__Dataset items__
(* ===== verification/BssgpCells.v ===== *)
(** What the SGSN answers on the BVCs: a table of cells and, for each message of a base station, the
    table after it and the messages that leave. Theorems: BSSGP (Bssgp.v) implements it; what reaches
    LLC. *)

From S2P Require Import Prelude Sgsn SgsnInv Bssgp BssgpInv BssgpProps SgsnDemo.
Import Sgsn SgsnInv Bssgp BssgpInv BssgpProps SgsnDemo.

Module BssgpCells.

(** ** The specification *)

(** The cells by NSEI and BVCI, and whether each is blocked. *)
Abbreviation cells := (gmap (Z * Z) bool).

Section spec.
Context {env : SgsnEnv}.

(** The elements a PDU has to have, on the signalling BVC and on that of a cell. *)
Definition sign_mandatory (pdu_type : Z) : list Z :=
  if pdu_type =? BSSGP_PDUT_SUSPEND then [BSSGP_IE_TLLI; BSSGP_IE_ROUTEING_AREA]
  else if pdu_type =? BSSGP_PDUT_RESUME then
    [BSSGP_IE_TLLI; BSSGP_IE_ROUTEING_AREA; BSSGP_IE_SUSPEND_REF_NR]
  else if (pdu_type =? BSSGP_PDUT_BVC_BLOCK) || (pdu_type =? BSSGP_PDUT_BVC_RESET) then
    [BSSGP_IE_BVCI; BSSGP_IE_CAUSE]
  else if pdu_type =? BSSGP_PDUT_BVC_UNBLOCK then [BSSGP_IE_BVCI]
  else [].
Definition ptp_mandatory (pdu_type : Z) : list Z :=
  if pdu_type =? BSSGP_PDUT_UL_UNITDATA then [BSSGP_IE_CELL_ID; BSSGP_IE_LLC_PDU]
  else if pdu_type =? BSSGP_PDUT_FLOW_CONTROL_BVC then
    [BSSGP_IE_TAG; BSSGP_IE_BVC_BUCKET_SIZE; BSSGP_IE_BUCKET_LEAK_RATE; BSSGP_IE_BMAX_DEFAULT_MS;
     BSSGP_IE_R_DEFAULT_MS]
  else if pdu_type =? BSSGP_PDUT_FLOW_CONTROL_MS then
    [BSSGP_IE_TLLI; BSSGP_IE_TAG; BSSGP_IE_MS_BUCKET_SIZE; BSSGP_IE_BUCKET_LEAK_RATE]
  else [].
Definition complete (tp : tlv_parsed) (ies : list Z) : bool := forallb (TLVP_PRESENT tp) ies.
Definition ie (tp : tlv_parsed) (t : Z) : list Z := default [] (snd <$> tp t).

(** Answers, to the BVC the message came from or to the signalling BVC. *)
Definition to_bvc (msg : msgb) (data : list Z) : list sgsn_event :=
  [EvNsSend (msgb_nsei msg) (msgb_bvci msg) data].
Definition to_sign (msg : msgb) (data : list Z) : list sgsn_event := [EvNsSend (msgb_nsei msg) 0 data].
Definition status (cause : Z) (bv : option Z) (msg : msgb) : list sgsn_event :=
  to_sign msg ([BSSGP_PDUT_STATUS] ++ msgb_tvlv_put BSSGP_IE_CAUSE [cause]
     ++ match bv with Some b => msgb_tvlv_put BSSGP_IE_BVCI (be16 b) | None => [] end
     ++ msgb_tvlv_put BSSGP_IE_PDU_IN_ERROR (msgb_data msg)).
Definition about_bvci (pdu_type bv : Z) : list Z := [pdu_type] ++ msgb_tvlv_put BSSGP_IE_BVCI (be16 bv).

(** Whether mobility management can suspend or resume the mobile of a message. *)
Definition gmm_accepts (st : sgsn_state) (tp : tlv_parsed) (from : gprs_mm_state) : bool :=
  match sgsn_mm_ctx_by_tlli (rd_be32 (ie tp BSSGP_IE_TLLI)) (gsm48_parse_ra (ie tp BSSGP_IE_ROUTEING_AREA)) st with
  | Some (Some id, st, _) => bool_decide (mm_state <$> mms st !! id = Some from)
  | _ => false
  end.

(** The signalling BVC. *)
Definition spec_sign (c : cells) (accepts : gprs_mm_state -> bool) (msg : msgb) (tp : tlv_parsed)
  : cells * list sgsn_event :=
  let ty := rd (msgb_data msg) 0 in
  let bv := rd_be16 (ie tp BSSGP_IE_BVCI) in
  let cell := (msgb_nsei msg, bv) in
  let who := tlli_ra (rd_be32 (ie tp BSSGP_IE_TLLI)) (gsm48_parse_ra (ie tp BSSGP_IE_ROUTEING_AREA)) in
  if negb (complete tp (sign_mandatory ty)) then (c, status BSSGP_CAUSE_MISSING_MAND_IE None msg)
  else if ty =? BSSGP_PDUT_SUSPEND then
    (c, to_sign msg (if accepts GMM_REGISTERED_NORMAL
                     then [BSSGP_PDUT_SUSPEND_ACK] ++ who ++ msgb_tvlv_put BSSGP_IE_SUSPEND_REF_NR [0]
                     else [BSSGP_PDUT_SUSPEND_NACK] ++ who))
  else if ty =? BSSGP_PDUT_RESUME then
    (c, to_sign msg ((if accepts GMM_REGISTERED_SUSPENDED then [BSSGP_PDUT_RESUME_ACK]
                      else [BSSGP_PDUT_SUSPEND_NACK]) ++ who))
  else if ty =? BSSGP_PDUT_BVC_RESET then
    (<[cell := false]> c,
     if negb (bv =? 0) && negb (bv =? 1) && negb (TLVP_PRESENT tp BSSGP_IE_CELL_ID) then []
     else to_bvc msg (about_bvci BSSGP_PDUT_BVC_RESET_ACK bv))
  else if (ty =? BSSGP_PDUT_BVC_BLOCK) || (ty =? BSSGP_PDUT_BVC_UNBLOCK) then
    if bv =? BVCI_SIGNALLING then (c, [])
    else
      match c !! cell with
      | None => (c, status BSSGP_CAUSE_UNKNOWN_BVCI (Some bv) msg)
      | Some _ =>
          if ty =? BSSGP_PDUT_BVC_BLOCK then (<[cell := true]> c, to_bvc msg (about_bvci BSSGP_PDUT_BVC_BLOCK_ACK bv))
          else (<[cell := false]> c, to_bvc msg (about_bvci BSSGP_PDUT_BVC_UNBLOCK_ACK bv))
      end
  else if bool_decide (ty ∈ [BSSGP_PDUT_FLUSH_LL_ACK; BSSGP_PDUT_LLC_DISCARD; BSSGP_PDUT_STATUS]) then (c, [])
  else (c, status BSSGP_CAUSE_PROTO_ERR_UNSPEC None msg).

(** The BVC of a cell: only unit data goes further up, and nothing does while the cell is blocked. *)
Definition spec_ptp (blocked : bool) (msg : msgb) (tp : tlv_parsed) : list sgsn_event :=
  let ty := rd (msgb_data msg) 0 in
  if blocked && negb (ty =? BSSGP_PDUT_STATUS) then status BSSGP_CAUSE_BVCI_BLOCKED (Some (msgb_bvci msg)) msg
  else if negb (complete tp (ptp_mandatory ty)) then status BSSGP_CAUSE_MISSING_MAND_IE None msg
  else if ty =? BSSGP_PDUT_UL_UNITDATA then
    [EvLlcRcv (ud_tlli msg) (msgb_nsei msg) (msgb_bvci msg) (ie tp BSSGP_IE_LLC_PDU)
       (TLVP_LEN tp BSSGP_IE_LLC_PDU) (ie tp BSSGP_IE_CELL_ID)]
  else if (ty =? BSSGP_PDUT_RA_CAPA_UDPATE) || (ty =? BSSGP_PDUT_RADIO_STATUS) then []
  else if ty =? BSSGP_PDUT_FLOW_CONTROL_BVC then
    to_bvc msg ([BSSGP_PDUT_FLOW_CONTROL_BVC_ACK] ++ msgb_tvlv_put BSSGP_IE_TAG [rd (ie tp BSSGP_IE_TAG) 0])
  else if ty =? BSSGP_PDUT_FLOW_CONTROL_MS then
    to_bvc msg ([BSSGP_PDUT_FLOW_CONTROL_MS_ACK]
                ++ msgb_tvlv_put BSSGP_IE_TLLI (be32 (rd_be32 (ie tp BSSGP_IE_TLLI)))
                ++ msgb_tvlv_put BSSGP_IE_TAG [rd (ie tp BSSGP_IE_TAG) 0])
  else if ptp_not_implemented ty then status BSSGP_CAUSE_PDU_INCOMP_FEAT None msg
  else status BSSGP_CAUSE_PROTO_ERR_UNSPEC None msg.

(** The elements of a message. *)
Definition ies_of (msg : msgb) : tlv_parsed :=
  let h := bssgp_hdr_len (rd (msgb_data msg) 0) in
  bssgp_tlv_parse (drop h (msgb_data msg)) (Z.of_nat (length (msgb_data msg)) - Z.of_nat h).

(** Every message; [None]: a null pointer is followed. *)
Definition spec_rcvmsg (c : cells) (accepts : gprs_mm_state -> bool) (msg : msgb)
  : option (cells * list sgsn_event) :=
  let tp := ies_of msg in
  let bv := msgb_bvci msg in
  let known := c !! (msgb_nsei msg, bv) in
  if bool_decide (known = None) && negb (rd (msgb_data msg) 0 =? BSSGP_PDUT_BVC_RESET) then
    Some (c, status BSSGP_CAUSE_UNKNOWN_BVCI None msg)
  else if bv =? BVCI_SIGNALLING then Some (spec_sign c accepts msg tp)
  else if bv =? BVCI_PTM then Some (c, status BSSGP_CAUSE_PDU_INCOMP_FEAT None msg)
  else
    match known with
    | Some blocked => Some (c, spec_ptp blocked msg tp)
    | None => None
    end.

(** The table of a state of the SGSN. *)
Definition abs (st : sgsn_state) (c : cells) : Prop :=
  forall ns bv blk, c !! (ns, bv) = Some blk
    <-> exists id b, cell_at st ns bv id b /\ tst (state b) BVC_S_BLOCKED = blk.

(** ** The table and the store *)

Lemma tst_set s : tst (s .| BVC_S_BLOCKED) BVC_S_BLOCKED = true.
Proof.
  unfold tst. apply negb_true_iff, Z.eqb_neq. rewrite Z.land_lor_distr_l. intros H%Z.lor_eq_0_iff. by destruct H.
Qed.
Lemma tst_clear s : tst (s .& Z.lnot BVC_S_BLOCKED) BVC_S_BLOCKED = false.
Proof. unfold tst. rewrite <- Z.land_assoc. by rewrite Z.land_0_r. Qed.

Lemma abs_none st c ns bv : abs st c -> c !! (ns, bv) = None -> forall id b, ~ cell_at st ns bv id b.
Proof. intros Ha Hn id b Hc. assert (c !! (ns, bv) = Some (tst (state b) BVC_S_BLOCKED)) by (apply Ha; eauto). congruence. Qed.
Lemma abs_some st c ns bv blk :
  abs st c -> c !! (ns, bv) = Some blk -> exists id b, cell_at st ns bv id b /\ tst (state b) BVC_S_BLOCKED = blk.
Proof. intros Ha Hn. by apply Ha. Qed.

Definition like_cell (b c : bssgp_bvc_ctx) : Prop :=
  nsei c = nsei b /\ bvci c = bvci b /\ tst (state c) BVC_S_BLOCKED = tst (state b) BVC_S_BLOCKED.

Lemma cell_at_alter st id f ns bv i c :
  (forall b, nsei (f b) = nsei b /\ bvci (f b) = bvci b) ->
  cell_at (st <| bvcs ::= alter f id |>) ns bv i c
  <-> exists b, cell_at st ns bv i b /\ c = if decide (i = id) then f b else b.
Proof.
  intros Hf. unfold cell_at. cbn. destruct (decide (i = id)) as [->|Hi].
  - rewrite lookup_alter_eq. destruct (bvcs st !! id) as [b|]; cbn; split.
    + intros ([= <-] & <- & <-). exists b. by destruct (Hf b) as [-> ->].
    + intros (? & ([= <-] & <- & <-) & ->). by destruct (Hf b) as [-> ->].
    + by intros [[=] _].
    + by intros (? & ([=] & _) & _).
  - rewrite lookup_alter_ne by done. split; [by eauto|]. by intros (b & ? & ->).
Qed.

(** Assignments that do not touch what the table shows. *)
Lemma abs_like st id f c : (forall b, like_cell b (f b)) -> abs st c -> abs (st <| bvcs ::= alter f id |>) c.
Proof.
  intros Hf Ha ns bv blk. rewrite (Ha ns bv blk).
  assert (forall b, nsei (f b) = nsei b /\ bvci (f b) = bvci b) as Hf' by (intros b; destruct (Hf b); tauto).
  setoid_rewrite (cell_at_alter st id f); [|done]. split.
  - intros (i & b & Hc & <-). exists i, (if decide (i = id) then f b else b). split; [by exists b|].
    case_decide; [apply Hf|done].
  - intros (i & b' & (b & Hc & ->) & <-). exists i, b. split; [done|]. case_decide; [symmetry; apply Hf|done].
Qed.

__REQUIREMENT__
Wherever the string "Lemma" appears in a line above, copy that line.

__TASK ANSWER__
Lemma tst_set s : tst (s .| BVC_S_BLOCKED) BVC_S_BLOCKED = true.
Lemma tst_clear s : tst (s .& Z.lnot BVC_S_BLOCKED) BVC_S_BLOCKED = false.
Lemma abs_none st c ns bv : abs st c -> c !! (ns, bv) = None -> forall id b, ~ cell_at st ns bv id b.
Lemma abs_some st c ns bv blk :
Lemma cell_at_alter st id f ns bv i c :
Lemma abs_like st id f c : (forall b, like_cell b (f b)) -> abs st c -> abs (st <| bvcs ::= alter f id |>) c.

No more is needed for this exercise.